What you need to do: In the entries below, find the line with "(** A difference" and the line with "Teleport, the token". Reproduce those two lines and every line between them exactly, and nothing more.

Supplied material:
(* ===== verification/GoTime.v ===== *)
(** * Go time

    [time.Time] as nanoseconds since the zero time, and [time.Duration] as a
    signed 64-bit number of nanoseconds; a difference of times saturates. *)
From S2P Require Import Prelude.
#[local] Open Scope Z_scope.

Definition Minute : Z := 60 * 10 ^ 9.
Definition Hour : Z := 60 * Minute.

Definition minDuration : Z := - 2 ^ 63.
Definition maxDuration : Z := 2 ^ 63 - 1.

(** [t.Sub(u)]. *)
Definition Sub (t u : Z) : Z :=
  let d := t - u in
  if decide (d < minDuration) then minDuration
  else if decide (maxDuration < d) then maxDuration
  else d.

(** [t.Add(d)], [t.After(u)] and [t.IsZero()]. *)
Definition Add (t d : Z) : Z := t + d.
Definition After (t u : Z) : bool := bool_decide (u < t).
Definition IsZero (t : Z) : bool := bool_decide (t = 0).

(** A difference is a duration that fits 64 bits. *)
Lemma Sub_bounds t u : minDuration <= Sub t u <= maxDuration.
Proof.
  unfold Sub, minDuration, maxDuration. cbn zeta.
  repeat case_decide; lia.
Qed.

(** Saturation does not change a comparison with a duration in range. *)
Lemma Sub_gt t u d : minDuration <= d < maxDuration → d < Sub t u ↔ d < t - u.
Proof.
  unfold Sub, minDuration, maxDuration. cbn zeta. intros Hd.
  repeat case_decide; lia.
Qed.

Lemma Sub_mono t t' u : t <= t' → Sub t u <= Sub t' u.
Proof.
  unfold Sub, minDuration, maxDuration. cbn zeta. intros Ht.
  repeat case_decide; lia.
Qed.
(* ===== verification/Teleport.v ===== *)
(** * The Teleport service object (internal/pkg/teleport/teleport.go, client.go,
    internal/pkg/token/generator.go)

    The [Teleport] struct that the reconciler carries, the connection to
    Teleport, the token generator and the check for Teleport apps. *)
From S2P Require Import Prelude GoStrings GoValue GoTime Libraries Key Objects World Config.

Section Teleport.
Context `{World}.

(** ** internal/pkg/token/generator.go *)

(** The [Generator] interface, and its implementation [RandomGenerator]. *)
Record Generator := mkGenerator { Generate : M world string }.

Definition RandomGenerator_Generate : M world string := NewString.
Definition NewGenerator : Generator := mkGenerator RandomGenerator_Generate.

(** ** teleport.go *)

Record Teleport := mkTeleport {
  t_Config : Config;
  t_Identity : option IdentityConfig;
  t_TeleportClient : option tele_client;
  t_Namespace : string;
  t_TokenGenerator : Generator;
  t_Client : option kube_client;
}.

Definition New (namespace : string) (cfg : Config) (tokenGenerator : Generator) : Teleport :=
  mkTeleport cfg None None namespace tokenGenerator None.

(** [apps, ok := values["apps"].([]interface{}); ok && len(apps) > 0]. *)
Definition apps_of (values : gmap string value) : bool :=
  match as_list (index values "apps") with
  | Some apps => Nat.ltb 0 (length apps)
  | None => false
  end.

Definition user_values_name (clusterName : string) : string :=
  clusterName +:+ "-teleport-kube-agent-user-values".

Definition AreTeleportAppsEnabled `{Yaml} (t : Teleport) (clusterName namespace : string)
    : M world bool :=
  r ← client_Get (t_Client t) KConfigMap (mkKey namespace (user_values_name clusterName));
  match r with
  | inl e => if IsNotFound e then mret false else throw (EMask (ELib e))
  | inr configMap =>
      match map_read (cm_Data configMap) "values" with
      | None => mret false
      | Some valuesYaml =>
          match Unmarshal valuesYaml with
          | inl e => throw (EMask (ELib e))
          | inr values => mret (apps_of values)
          end
      end
  end.

(** ** client.go *)

Definition NewClient (proxyAddr identityFile : string) : M world tele_client :=
  r ← run (tc_New proxyAddr identityFile);
  match r with
  | inl e => throw (EMask (ELib e))
  | inr teleportClient =>
      p ← gets (tc_Ping teleportClient);
      match p with
      | Some e => throw (EMask (ELib e))
      | None => mret teleportClient
      end
  end.

(** ** Lemmas *)

(** The generator's promise to its clients: it changes no snapshot, fails in no
    way, and time does not go back. *)
Class GeneratorLaws `{!WorldLaws} (g : Generator) : Prop := {
  Generate_spec w :
    wp (Generate g) (λ o w', (∃ n, o = Ret n) ∧ (now w <= now w')%Z ∧ view w' = view w) w;
}.

(** A generator whose names are new to Teleport. *)
Class GeneratorFresh `{!WorldLaws} (g : Generator) : Prop := {
  Generate_fresh w n w' : Generate g w = (Ret n, w') → s_tokens (view w) !! n = None;
}.

#[global] Instance NewGenerator_laws `{!WorldLaws} : GeneratorLaws NewGenerator.
Proof. constructor. intros w. destruct (NewString_spec w). apply wp_run. eauto. Qed.

#[global] Instance NewGenerator_fresh `{!WorldLaws, !FreshUUID} : GeneratorFresh NewGenerator.
Proof. constructor. intros w n w' [= <- _]. apply NewString_fresh. Qed.

Lemma keeps_Generate `{!WorldLaws} F g `{!GeneratorLaws g} : Keeps (step F) (Generate g).
Proof.
  intros w. destruct (proj1 (wp_unfold _ _ _) (Generate_spec w)) as (_ & ? & ?).
  by apply step_of_view.
Qed.

Lemma keeps_AreTeleportAppsEnabled `{Yaml, !WorldLaws} F t c n :
  Keeps (step F) (AreTeleportAppsEnabled t c n).
Proof. unfold AreTeleportAppsEnabled. solve_keeps. Qed.

Lemma keeps_NewClient `{!WorldLaws} F p i : Keeps (step F) (NewClient p i).
Proof. unfold NewClient. solve_keeps. Qed.

(** Whether a snapshot's user values list any Teleport app. *)
Definition apps_enabled `{Yaml} (s : Snapshot) (clusterName namespace : string) : bool :=
  match s_configmaps s !! mkKey namespace (user_values_name clusterName) with
  | None => false
  | Some cm =>
      match map_read (cm_Data cm) "values" with
      | None => false
      | Some v => match Unmarshal v with inl _ => false | inr values => apps_of values end
      end
  end.

Lemma wp_AreTeleportAppsEnabled `{Yaml, !WorldLaws} t clusterName namespace w :
  wp (AreTeleportAppsEnabled t clusterName namespace) (λ o w', w' = w ∧
    match o with
    | Ret b => b = apps_enabled (view w) clusterName namespace
    | Err _ => True
    | Panic => t_Client t = None
    end) w.
Proof.
  unfold AreTeleportAppsEnabled, apps_enabled. apply wp_bind; wp_client_get; [done|..].
  - intros cm Hcm. simpl in Hcm. rewrite Hcm. by repeat case_match.
  - intros e -> Hn. simpl in *. by rewrite Hn.
  - intros e ->. done.
Qed.

(** A client that [NewClient] returns comes from a connection with this identity, and
    has answered. *)
Lemma wp_NewClient `{!WorldLaws} p i w :
  wp (NewClient p i) (λ o w', (now w <= now w')%Z ∧ view w' = view w ∧
    match o with
    | Ret c => tc_New p i w = (inr c, w') ∧ tc_Ping c w' = None
    | Err _ => True
    | Panic => False
    end) w.
Proof.
  unfold NewClient. destruct (New_spec p i w). apply wp_bind, wp_run.
  destruct (tc_New p i w) as [[e|c] w']; simpl in *; [done|].
  apply wp_bind, wp_gets. by destruct (tc_Ping c w') eqn:E.
Qed.
End Teleport.

#[export] Hint Resolve keeps_Generate keeps_AreTeleportAppsEnabled keeps_NewClient : keeps.
(** The interface's two methods; the no-op implementation only logs. *)
Definition EnsureConfig (m : TeleportAppConfigManager) : M world unit :=
  match m with
  | helmReleaseManager rn ns cm => helmRelease_EnsureConfig rn ns cm
  | appCRManager rn ns cm => appCR_EnsureConfig rn ns cm
  | noOpManager _ _ => mret tt
  end.
Definition DeleteConfig (m : TeleportAppConfigManager) : M world unit :=
  match m with
  | helmReleaseManager rn ns cm => helmRelease_DeleteConfig rn ns cm
  | appCRManager rn ns cm => appCR_DeleteConfig rn ns cm
  | noOpManager _ _ => mret tt
  end.
End AppManager.

(** ** Specification *)

Definition hr_refs (hr : HelmRelease) : list value := elems (getValuesFrom hr).
Definition app_refs (app : App) : list AppExtraConfig := elems (app_Spec_ExtraConfigs app).

Section spec.
Context `{SystemRoles}.

(** The text at a path in an object; the empty text where there is none. *)
Definition text_at (hr : HelmRelease) (path : list path_step) : string :=
  default "" (value_at path (VMap (hr_Object hr)) ≫= as_string).

(** In Flux's API the newest release of a HelmRelease is the first of its history. *)
Definition installed_version_path : list path_step :=
  [Field "status"; Field "history"; Item 0; Field "chartVersion"].
Definition wanted_version_path : list path_step :=
  [Field "spec"; Field "chart"; Field "spec"; Field "version"].

(** The chart version a snapshot reports for a resource. *)
Definition deployed_version (s : Snapshot) (key : ObjectKey) : string :=
  match s_helmreleases s !! key with
  | Some hr =>
      if decide (text_at hr installed_version_path ≠ "") then text_at hr installed_version_path
      else text_at hr wanted_version_path
  | None =>
      match s_apps s !! key with
      | Some app => app_Spec_Version app
      | None => ""
      end
  end.

(** The resource that deploys a chart (the HelmRelease, else the App) refers to
    the ConfigMap. *)
Definition config_injected (s : Snapshot) (key : ObjectKey) (configMapName : string) : Prop :=
  match s_helmreleases s !! key with
  | Some hr => values_ref configMapName ∈ hr_refs hr
  | None =>
      match s_apps s !! key with
      | Some app => extra_config configMapName (Namespace key) ∈ app_refs app
      | None => True
      end
  end.

(** It does not. *)
Definition config_removed (s : Snapshot) (key : ObjectKey) (configMapName : string) : Prop :=
  match s_helmreleases s !! key with
  | Some hr => values_ref configMapName ∉ hr_refs hr
  | None =>
      match s_apps s !! key with
      | Some app => extra_config configMapName (Namespace key) ∉ app_refs app
      | None => True
      end
  end.
End spec.

(** ** Lemmas on references *)

Section reference_lemmas.
Context {A : Type} `{EqDecision A}.
Implicit Types (refs : slice A) (ref : A).

Lemma existsb_DeepEqual (l : list A) ref :
  existsb (λ x, DeepEqual x ref) l = true ↔ ref ∈ l.
Proof.
  rewrite existsb_exists. setoid_rewrite DeepEqual_true. rewrite list_elem_of_In.
  split; [by intros (? & ? & ->)|eauto].
Qed.

Lemma append_reference_spec refs ref :
  elems (append_reference refs ref) =
  if decide (ref ∈ elems refs) then elems refs else elems refs ++ [ref].
Proof.
  unfold append_reference. case_decide as Hin.
  - by rewrite (proj2 (existsb_DeepEqual _ _) Hin).
  - destruct (existsb _ _) eqn:E; [by apply existsb_DeepEqual in E|done].
Qed.

Lemma append_reference_in refs ref : ref ∈ elems (append_reference refs ref).
Proof.
  rewrite append_reference_spec. case_decide; [done|].
  apply elem_of_app. right. by left.
Qed.

(** Appending changes nothing exactly when the reference is there. *)
Lemma append_reference_same refs ref :
  DeepEqual refs (append_reference refs ref) = true ↔ ref ∈ elems refs.
Proof.
  rewrite DeepEqual_true. split.
  - intros E. rewrite E. apply append_reference_in.
  - intros Hin. unfold append_reference. by rewrite (proj2 (existsb_DeepEqual _ _) Hin).
Qed.

Lemma remove_reference_spec refs ref :
  elems (remove_reference refs ref) = filter (λ x, x ≠ ref) (elems refs).
Proof.
  unfold remove_reference. simpl. induction (elems refs) as [|x l IH]; [done|].
  simpl. rewrite IH. unfold DeepEqual. rewrite filter_cons.
  destruct (decide (x = ref)) as [->|Hne].
  - rewrite bool_decide_true by done. simpl. rewrite decide_False; [done|]. by intros [].
  - rewrite bool_decide_false by done. simpl. by rewrite decide_True.
Qed.

Lemma remove_reference_notin refs ref : ref ∉ elems (remove_reference refs ref).
Proof. rewrite remove_reference_spec. by intros [? _]%list_elem_of_filter. Qed.

Lemma filter_ne_id (l : list A) ref : ref ∉ l → filter (λ x, x ≠ ref) l = l.
Proof.
  induction l as [|x l IH]; [done|]. intros [Hne Hnot]%not_elem_of_cons.
  rewrite filter_cons, decide_True by done. by rewrite IH.
Qed.

(** Removing is the identity up to the nil slice exactly when the reference is
    not there; on the nil slice itself the comparison sees a difference. *)
Lemma remove_reference_same refs ref :
  DeepEqual refs (remove_reference refs ref) = true ↔ is_Some refs ∧ ref ∉ elems refs.
Proof.
  rewrite DeepEqual_true. split.
  - intros E. split; [rewrite E; by eexists|]. rewrite E. apply remove_reference_notin.
  - intros [[l ->] Hnot]. pose proof (remove_reference_spec (Some l) ref) as Hs.
    rewrite filter_ne_id in Hs by done. unfold remove_reference in *. simpl in *. by rewrite Hs.
Qed.
End reference_lemmas.

Lemma getValuesFrom_set hr refs : getValuesFrom (setValuesFrom hr refs) = Some (elems refs).
Proof.
  unfold getValuesFrom, setValuesFrom. simpl. rewrite index_insert. simpl.
  by rewrite index_insert.
Qed.

Section laws.
Context `{WorldLaws}.

Lemma keeps_GetTeleportKubeAgentVersion F rn ns :
  Keeps (step F) (GetTeleportKubeAgentVersion rn ns).
Proof. unfold GetTeleportKubeAgentVersion. solve_keeps. Qed.

Lemma keeps_NewTeleportAppConfigManager F rn ns cm :
  Keeps (step F) (NewTeleportAppConfigManager rn ns cm).
Proof. unfold NewTeleportAppConfigManager. solve_keeps. Qed.

(** The read of the version answers what the snapshot says. *)
Lemma as_map_index m k : as_map (index m k) = m !! k ≫= as_map.
Proof. unfold index. by destruct (m !! k). Qed.
Lemma as_list_index m k : as_list (index m k) = m !! k ≫= as_list.
Proof. unfold index. by destruct (m !! k). Qed.
Lemma as_string_index m k : as_string (index m k) = m !! k ≫= as_string.
Proof. unfold index. by destruct (m !! k). Qed.

Lemma installed_version_at hr :
  helmReleaseInstalledChartVersion hr = text_at hr installed_version_path.
Proof.
  unfold helmReleaseInstalledChartVersion, text_at. simpl. rewrite as_map_index.
  destruct (hr_Object hr !! "status") as [[]|]; simpl; try done. rewrite as_list_index.
  destruct (m !! "history") as [[| | | |[|e l]|]|]; simpl; try done.
  destruct e as [| | | | |entry]; simpl; try done. rewrite as_string_index. by destruct (entry !! _).
Qed.

Lemma wanted_version_at hr :
  helmReleaseSpecChartVersion hr = text_at hr wanted_version_path.
Proof.
  unfold helmReleaseSpecChartVersion, text_at. simpl. rewrite as_map_index.
  destruct (hr_Object hr !! "spec") as [[]|]; simpl; try done. rewrite as_map_index.
  destruct (m !! "chart") as [[| | | | |chart]|]; simpl; try done. rewrite as_map_index.
  destruct (chart !! "spec") as [[| | | | |cs]|]; simpl; try done.
  rewrite as_string_index. by destruct (cs !! _).
Qed.
(* ===== verification/Deregistration.v ===== *)
(** * Deregistering a cluster

    [cleaned] is the specification of [reconcileDelete]: what is gone when the
    finalizer goes, and in particular before it goes. *)
From S2P Require Import Prelude GoStrings GoValue GoTime Libraries Key Objects World Config.
From S2P Require Import Teleport Token Secret Finalizer ConfigMap AppManager Controller Stages.
From S2P Require Import Registration Registered.

Section Deregistration.
Context `{Unicode, Semver, Yaml, WorldLaws, !ProvisionTokens, !TeleportTypesLaws,
  ControllerUtil, !ControllerUtilLaws}.

(** ** Specification *)

Definition bot_cleaned (s : Snapshot) (cluster : Cluster) : Prop :=
  config_removed s (mkKey TeleportBotNamespace TeleportBotAppName)
    (GetTbotConfigmapName (cluster_name cluster)) ∧
  s_configmaps s !! tbot_configmap_key (cluster_name cluster) TeleportBotNamespace = None ∧
  s_secrets s !! kubeconfig_key (cluster_name cluster) TeleportBotNamespace = None.

Record cleaned (s : Snapshot) (t : Teleport) (bot : bool) (cluster : Cluster) : Prop := {
  cleaned_secret :
    s_secrets s !! secret_key (cluster_name cluster) (cluster_namespace cluster) = None;
  cleaned_configmap :
    s_configmaps s !! configmap_key t (cluster_name cluster) (cluster_namespace cluster) = None;
  cleaned_reference : config_removed s (agent_key t cluster) (agent_configmap t cluster);
  cleaned_bot : bot = true → bot_cleaned s cluster;
}.

(** One of the cluster's tokens is gone, if there was one. *)
Definition one_token_deleted (reg : string) (s s' : Snapshot) : Prop :=
  (cluster_tokens reg s = ∅ ∧ s_tokens s' = s_tokens s) ∨
  ∃ n, n ∈ cluster_tokens reg s ∧ s_tokens s' = delete n (s_tokens s).

(** ** What deletions keep *)

(** Absent Secrets and ConfigMaps stay absent. *)
Definition absent_kept (w w' : world) : Prop :=
  ∀ key, (s_secrets (view w) !! key = None → s_secrets (view w') !! key = None) ∧
         (s_configmaps (view w) !! key = None → s_configmaps (view w') !! key = None).
(** A refresh that succeeds after the roles were set prepares the run. *)
Lemma refreshed_prepared r w cluster r' w' :
  refreshed (set_roles (roles_for (apps_enabled (view w) (cluster_name cluster)
                                     (cluster_namespace cluster))) r) w (Ret tt) (r', w') →
  prepared r w cluster r' w'.
Proof.
  intros (Hsetup & Hroles & Hv & Ht & Ho). simpl in Hsetup, Hroles, Ho.
  unfold prepared. split_and!; [done..| |].
  - intros Hready. destruct (identity_expired (now w) (t_Identity (r_Teleport r))) eqn:Eexp.
    { destruct Ho as (_ & c & i & s & -> & _). by exists c. }
    destruct Ho as (_ & -> & ->).
    destruct (t_TeleportClient (r_Teleport r)) eqn:Ec; [by exists t|].
    specialize (Hready Ec). simpl in Hready. congruence.
  - intros Hfresh. rewrite Hfresh in Ho. by destruct Ho as (_ & -> & ->).
Qed.

Lemma wp_Reconcile req r w (Q : outcome Result → run_state → Prop) :
  (s_clusters (view w) !! req = None → Q (Ret (mkResult 0)) (r, w)) →
  (∀ e s', stopped r w s' → Q (Err e) s') →
  (¬ connected r → Q Panic (r, w)) →
  (∀ cluster r' w', s_clusters (view w) !! req = Some cluster → prepared r w cluster r' w' →
     wp (reconcileCluster (r_Teleport r') (r_IsBotEnabled r') cluster (r_lastAssignedRoles r'))
        (λ o w'', Q o (r', w'')) w') →
  wp (Reconcile req) Q (r, w).
Proof.
  intros Hnone Hstop Hpanic Hgo.
  assert (∀ e, Q (Err e) (r, w)) as Hstop0.
  { intros e. apply Hstop. split_and!; (done || lia || auto). }
  unfold Reconcile. apply wp_bind, wp_gets. cbn [fst].
  apply wp_bind, wp_on_world; wp_client_get.
  { intros Hc. apply Hpanic. unfold connected. rewrite Hc. by intros [[] _]. }
  2:{ intros e -> Hn. apply wp_ret. by apply Hnone. }
  2:{ intros e ->. apply wp_throw, Hstop0. }
  intros cluster Hc. simpl in Hc.
  apply wp_bind, wp_on_world, wp_mask_errors. eapply wp_mono; [apply wp_AreTeleportAppsEnabled|].
  intros [b|e|] w1 [-> Hb]; simpl; [|apply Hstop0|].
  2:{ apply Hpanic. unfold connected. rewrite Hb. by intros [_ []]. }
  apply wp_bind, wp_run. simpl. apply wp_bind. eapply wp_mono; [apply wp_refreshIdentity|].
  intros [[]|e|] [r' w'] Ho; [| |by destruct Ho as (_ & _ & _ & _ & [])].
  - subst b. apply refreshed_prepared in Ho.
    apply wp_bind, wp_gets. cbn [fst]. apply wp_on_world.
    rewrite <-(proj1 (proj2 (proj2 (proj2 Ho)))). by apply (Hgo cluster r' w' Hc).
  - destruct Ho as (Hsetup & Hroles & Hv & Ht & Hexp & Hcl). simpl in Hexp. apply Hstop.
    split_and!; try done; [|by right|by intros Hfresh; congruence].
    by destruct Hcl as [[-> _]| ->].
Qed.

(** The register name depends on the configuration only. *)
Lemma registerName_same r r' cluster :
  same_setup r r' →
  registerName_of (r_Teleport r') cluster = registerName_of (r_Teleport r) cluster.
Proof. intros (Hcfg & _). unfold registerName_of. by rewrite Hcfg. Qed.

(** ** No run panics *)

Section panics.
Context (r : ClusterReconciler) `{!GeneratorLaws (t_TokenGenerator (r_Teleport r))}.

Lemma generator_same r' :
  same_setup r r' → GeneratorLaws (t_TokenGenerator (r_Teleport r')).
Proof. intros (_ & -> & _). done. Qed.

Lemma keeps_reconcileCluster (F : slot → Prop) t bot cluster roles
    `{!GeneratorLaws (t_TokenGenerator t)} :
  (∀ x, cluster_slots t bot cluster x → F x) →
  Keeps (step F) (reconcileCluster t bot cluster roles).
Proof.
  intros HF. unfold reconcileCluster. cbn zeta. destruct (negb _).
  - by apply keeps_reconcileDelete.
  - by apply keeps_reconcileNormal.
Qed.

Lemma Reconcile_ready req w :
  connected r → client_ready (r, w) →
  wp (Reconcile req) (λ o s', o ≠ Panic ∧ same_setup r s'.1 ∧ client_ready s') (r, w).
Proof.
  intros Hconn Hready. apply wp_Reconcile; [done| |done|].
  - intros e [r' w'] (Hsetup & _ & Ht & Hi & Hcl & _). split_and!; [done..|]. intros Hnone.
    cbn [fst snd] in *. rewrite Hi. eapply identity_expired_later; [exact Ht|].
    destruct Hcl as [Hcl|?]; [|done]. apply Hready. simpl. by rewrite <-Hcl.
  - intros cluster r' w' _ (Hsetup & _ & _ & _ & Hsome & _). specialize (Hsome Hready).
    pose proof (generator_same r' Hsetup).
    rewrite wp_unfold. split_and!; [|done|].
    { exact (total_reconcileCluster (r_Teleport r') Hsome _ _ _ w'). }
    intros Hnone. simpl in Hnone. rewrite Hnone in Hsome. by destruct Hsome.
Qed.
End panics.

(** ** Sequences of runs *)

(** The states the process can reach from start-up: reconciliations of any
    requests, one at a time, and anything the rest of the world does in between. *)
Inductive reachable (r0 : ClusterReconciler) : run_state → Prop :=
| reachable_start w : reachable r0 (r0, w)
| reachable_reconcile req s : reachable r0 s → reachable r0 (Reconcile req s).2
| reachable_world r w w' : reachable r0 (r, w) → (now w <= now w')%Z → reachable r0 (r, w').

Lemma same_setup_trans r1 r2 r3 : same_setup r1 r2 → same_setup r2 r3 → same_setup r1 r3.
Proof. intros (?&?&?&?&?&?) (?&?&?&?&?&?). split_and!; congruence. Qed.

Lemma reachable_ready r0 s `{!GeneratorLaws (t_TokenGenerator (r_Teleport r0))} :
  connected r0 → t_Identity (r_Teleport r0) = None → reachable r0 s →
  same_setup r0 s.1 ∧ client_ready s.
Proof.
  intros Hconn Hinit. induction 1 as [w|req [r w] _ [Hs Hr]|r w w' _ [Hs Hr] Ht].
  - split; [done|]. intros _. simpl. by rewrite Hinit.
  - pose proof (generator_same r0 r Hs) as Hg.
    pose proof (proj1 (wp_unfold _ _ _) (Reconcile_ready r req w
      (connected_same _ _ Hs Hconn) Hr)) as (_ & Hs' & Hr').
    split; [by eapply same_setup_trans|done].
  - split; [done|]. intros Hnone. eapply identity_expired_later; [exact Ht|by apply Hr].
Qed.

Lemma initial_connected client scheme namespace config bot :
  connected (initialReconciler client scheme namespace config bot).
Proof. split; by eexists. Qed.

(** C10. The operator does not crash: from the reconciler main.go sets up, after any sequence
    of reconciliations, with any failures of the API servers in between and any changes the
    rest of the world makes, no further reconciliation panics; in particular neither the
    Teleport client nor one of the Kubernetes clients is ever used while it is nil. *)
Theorem Reconcile_never_panics client scheme namespace config bot req s :
  reachable (initialReconciler client scheme namespace config bot) s →
  (Reconcile req s).1 ≠ Panic.
Proof.
  intros Hs. destruct s as [r w]. pose proof (initial_connected client scheme namespace config bot) as Hc.
  destruct (reachable_ready _ _ Hc eq_refl Hs) as [Hsetup Hready].
  pose proof (generator_same _ r Hsetup). pose proof (connected_same _ _ Hsetup Hc) as Hcr.
  by destruct (proj1 (wp_unfold _ _ _) (Reconcile_ready r req w Hcr Hready)).
Qed.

Expected answer:
(** A difference is a duration that fits 64 bits. *)
Lemma Sub_bounds t u : minDuration <= Sub t u <= maxDuration.
Proof.
  unfold Sub, minDuration, maxDuration. cbn zeta.
  repeat case_decide; lia.
Qed.

(** Saturation does not change a comparison with a duration in range. *)
Lemma Sub_gt t u d : minDuration <= d < maxDuration → d < Sub t u ↔ d < t - u.
Proof.
  unfold Sub, minDuration, maxDuration. cbn zeta. intros Hd.
  repeat case_decide; lia.
Qed.

Lemma Sub_mono t t' u : t <= t' → Sub t u <= Sub t' u.
Proof.
  unfold Sub, minDuration, maxDuration. cbn zeta. intros Ht.
  repeat case_decide; lia.
Qed.
(* ===== verification/Teleport.v ===== *)
(** * The Teleport service object (internal/pkg/teleport/teleport.go, client.go,
    internal/pkg/token/generator.go)

    The [Teleport] struct that the reconciler carries, the connection to
    Teleport, the token generator and the check for Teleport apps. *)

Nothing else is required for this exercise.